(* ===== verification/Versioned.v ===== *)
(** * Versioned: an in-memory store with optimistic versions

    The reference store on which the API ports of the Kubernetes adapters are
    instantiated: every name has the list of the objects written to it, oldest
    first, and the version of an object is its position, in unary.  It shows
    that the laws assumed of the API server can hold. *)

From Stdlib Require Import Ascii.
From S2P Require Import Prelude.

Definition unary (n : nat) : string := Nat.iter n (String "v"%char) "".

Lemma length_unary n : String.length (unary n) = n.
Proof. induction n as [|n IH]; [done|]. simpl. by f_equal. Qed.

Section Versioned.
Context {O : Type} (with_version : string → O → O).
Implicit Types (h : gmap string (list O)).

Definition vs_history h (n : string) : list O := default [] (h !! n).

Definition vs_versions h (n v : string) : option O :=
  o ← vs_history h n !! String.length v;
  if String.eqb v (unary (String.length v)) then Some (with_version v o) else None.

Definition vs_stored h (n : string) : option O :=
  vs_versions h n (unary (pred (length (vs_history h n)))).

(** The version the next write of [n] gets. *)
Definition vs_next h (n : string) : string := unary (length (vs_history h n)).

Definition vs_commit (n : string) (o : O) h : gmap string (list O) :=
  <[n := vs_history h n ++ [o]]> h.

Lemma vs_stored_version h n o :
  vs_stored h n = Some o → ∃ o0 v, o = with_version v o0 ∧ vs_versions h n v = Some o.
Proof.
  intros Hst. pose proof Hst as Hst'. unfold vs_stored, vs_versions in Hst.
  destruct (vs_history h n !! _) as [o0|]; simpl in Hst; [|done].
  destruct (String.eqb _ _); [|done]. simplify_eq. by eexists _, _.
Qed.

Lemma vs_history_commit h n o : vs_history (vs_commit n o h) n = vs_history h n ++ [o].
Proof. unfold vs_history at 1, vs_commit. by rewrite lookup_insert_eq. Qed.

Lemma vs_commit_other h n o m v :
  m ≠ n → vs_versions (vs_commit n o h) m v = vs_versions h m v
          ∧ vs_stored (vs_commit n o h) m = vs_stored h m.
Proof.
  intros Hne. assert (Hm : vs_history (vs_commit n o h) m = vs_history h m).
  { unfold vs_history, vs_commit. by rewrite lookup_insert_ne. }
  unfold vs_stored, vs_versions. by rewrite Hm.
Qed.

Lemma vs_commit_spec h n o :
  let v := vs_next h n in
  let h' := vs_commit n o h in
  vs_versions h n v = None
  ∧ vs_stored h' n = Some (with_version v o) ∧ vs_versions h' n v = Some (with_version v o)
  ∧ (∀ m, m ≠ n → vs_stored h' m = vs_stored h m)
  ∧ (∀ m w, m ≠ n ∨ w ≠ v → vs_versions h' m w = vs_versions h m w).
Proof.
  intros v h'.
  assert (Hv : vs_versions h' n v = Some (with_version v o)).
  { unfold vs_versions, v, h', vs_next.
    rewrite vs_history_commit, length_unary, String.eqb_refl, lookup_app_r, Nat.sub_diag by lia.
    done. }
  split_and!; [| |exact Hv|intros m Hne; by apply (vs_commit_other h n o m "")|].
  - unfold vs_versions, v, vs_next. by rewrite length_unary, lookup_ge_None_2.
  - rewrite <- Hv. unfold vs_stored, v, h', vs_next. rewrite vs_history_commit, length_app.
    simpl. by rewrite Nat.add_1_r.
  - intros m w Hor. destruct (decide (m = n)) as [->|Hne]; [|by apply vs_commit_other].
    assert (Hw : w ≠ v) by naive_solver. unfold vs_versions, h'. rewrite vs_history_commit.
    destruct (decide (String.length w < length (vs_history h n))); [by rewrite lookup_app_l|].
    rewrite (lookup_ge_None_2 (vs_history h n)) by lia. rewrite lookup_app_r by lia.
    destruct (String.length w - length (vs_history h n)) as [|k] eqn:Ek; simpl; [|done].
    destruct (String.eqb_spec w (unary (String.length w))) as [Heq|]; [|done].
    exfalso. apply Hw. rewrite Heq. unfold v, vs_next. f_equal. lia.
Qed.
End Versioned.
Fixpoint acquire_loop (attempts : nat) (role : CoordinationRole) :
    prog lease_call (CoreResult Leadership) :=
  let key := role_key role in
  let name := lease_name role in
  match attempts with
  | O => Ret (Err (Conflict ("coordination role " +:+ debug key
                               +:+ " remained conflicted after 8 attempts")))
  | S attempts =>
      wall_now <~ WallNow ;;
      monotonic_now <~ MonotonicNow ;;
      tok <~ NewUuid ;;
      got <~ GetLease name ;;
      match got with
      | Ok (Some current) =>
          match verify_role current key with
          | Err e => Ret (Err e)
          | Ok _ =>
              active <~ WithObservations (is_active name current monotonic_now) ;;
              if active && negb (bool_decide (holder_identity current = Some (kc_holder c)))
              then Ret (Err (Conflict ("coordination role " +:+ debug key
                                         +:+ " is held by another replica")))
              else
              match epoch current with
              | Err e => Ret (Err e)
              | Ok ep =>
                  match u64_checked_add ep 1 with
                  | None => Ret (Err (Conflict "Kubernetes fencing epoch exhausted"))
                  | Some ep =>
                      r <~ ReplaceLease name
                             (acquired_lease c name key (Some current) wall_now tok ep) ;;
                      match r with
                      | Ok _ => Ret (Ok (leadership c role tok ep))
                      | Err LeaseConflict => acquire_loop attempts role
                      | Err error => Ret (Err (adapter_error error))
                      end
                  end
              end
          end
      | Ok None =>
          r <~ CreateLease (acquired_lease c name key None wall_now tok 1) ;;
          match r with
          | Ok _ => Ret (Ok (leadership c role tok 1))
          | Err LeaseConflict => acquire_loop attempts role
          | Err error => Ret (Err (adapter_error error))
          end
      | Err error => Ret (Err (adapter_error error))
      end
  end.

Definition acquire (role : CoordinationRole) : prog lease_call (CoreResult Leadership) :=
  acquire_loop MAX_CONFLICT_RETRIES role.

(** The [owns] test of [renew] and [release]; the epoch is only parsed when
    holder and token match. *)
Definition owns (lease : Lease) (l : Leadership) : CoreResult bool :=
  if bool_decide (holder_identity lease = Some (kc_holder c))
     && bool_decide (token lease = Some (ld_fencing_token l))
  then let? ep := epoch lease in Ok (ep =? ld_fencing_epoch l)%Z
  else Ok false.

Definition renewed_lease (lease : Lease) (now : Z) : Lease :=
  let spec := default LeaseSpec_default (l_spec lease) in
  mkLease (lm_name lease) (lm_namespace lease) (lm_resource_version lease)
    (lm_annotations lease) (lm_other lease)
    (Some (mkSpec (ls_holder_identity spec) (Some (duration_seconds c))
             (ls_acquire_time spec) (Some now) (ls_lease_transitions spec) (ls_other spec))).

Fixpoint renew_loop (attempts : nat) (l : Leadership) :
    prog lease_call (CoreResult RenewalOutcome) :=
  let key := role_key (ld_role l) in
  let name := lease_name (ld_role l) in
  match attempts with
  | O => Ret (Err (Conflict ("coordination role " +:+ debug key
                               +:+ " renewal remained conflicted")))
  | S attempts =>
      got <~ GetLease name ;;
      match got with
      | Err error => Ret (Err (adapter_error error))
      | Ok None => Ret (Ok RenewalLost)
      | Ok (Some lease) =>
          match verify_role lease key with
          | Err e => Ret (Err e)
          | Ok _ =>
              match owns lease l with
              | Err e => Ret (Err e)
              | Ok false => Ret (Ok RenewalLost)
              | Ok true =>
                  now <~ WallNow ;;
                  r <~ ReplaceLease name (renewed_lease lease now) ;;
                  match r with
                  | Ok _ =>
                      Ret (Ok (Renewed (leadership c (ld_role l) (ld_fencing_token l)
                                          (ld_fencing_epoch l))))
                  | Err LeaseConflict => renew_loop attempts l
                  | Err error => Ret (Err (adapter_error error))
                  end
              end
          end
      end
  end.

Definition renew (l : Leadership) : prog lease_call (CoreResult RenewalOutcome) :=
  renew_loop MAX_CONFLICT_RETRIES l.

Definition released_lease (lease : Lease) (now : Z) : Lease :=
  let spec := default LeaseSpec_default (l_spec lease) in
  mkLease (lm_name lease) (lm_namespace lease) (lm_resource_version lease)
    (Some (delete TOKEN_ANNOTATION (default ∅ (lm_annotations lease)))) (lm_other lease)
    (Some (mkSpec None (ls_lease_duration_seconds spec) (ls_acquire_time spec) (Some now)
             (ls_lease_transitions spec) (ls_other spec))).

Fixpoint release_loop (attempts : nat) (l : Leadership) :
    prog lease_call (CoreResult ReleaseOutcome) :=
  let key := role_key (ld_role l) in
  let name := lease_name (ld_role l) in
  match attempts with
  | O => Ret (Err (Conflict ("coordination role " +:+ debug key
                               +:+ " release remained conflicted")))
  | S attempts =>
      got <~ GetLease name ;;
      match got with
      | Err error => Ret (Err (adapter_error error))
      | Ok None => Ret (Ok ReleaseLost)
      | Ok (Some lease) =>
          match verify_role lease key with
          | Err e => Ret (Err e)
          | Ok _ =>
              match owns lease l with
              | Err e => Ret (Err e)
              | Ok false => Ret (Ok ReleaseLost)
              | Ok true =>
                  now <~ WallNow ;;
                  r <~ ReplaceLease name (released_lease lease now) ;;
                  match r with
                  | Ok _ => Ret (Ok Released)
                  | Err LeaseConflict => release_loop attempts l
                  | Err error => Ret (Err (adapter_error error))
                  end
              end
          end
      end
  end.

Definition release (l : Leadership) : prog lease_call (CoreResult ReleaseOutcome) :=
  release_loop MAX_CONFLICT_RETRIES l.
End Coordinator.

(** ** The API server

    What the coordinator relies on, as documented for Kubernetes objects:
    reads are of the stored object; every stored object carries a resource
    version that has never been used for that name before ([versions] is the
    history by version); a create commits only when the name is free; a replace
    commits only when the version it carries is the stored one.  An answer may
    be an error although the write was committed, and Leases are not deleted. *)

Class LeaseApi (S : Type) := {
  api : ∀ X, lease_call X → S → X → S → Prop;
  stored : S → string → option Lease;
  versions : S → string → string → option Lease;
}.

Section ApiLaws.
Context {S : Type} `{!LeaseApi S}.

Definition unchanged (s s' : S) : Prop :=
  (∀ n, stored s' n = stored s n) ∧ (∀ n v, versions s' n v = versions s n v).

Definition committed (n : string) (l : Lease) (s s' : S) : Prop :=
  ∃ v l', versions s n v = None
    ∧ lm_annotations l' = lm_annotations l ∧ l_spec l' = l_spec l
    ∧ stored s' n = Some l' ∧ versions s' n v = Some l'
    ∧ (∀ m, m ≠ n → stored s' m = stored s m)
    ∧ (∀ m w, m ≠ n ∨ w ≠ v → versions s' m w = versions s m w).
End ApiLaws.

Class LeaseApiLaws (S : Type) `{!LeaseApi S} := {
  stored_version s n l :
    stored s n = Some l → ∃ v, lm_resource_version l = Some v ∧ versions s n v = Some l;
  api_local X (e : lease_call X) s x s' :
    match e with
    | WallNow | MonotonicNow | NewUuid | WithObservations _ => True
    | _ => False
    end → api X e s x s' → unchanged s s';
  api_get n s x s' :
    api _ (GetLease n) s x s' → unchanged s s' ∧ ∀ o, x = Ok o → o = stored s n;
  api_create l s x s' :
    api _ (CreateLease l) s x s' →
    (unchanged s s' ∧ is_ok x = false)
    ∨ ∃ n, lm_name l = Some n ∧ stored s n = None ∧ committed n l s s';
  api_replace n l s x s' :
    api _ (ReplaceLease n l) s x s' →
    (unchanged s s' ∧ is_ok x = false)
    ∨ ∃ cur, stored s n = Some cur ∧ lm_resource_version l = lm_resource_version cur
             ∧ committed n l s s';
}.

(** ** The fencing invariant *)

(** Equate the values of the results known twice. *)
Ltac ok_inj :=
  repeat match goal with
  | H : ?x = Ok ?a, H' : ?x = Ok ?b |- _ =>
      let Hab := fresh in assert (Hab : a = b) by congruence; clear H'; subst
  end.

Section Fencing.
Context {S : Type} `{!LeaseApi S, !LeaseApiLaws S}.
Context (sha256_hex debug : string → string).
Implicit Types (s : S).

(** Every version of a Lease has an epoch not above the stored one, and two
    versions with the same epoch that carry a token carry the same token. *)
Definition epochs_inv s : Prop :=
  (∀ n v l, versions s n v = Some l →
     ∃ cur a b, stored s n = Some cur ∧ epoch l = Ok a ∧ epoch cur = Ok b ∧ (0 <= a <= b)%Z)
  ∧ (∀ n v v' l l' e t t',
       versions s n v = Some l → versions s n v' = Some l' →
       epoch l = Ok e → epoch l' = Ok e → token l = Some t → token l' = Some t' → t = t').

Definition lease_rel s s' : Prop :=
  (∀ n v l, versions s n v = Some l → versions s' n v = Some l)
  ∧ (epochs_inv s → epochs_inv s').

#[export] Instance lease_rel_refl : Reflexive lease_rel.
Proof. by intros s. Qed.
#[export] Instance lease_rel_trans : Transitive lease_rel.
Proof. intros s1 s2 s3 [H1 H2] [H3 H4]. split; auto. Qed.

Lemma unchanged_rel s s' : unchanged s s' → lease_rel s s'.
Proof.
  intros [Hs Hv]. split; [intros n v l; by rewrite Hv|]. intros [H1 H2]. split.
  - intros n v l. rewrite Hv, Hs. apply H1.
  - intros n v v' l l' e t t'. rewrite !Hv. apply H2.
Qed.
────────
Work to be completed —
Count up the lines of the listing in which the word "export" occurs, then state that number by itself.

Your response —
2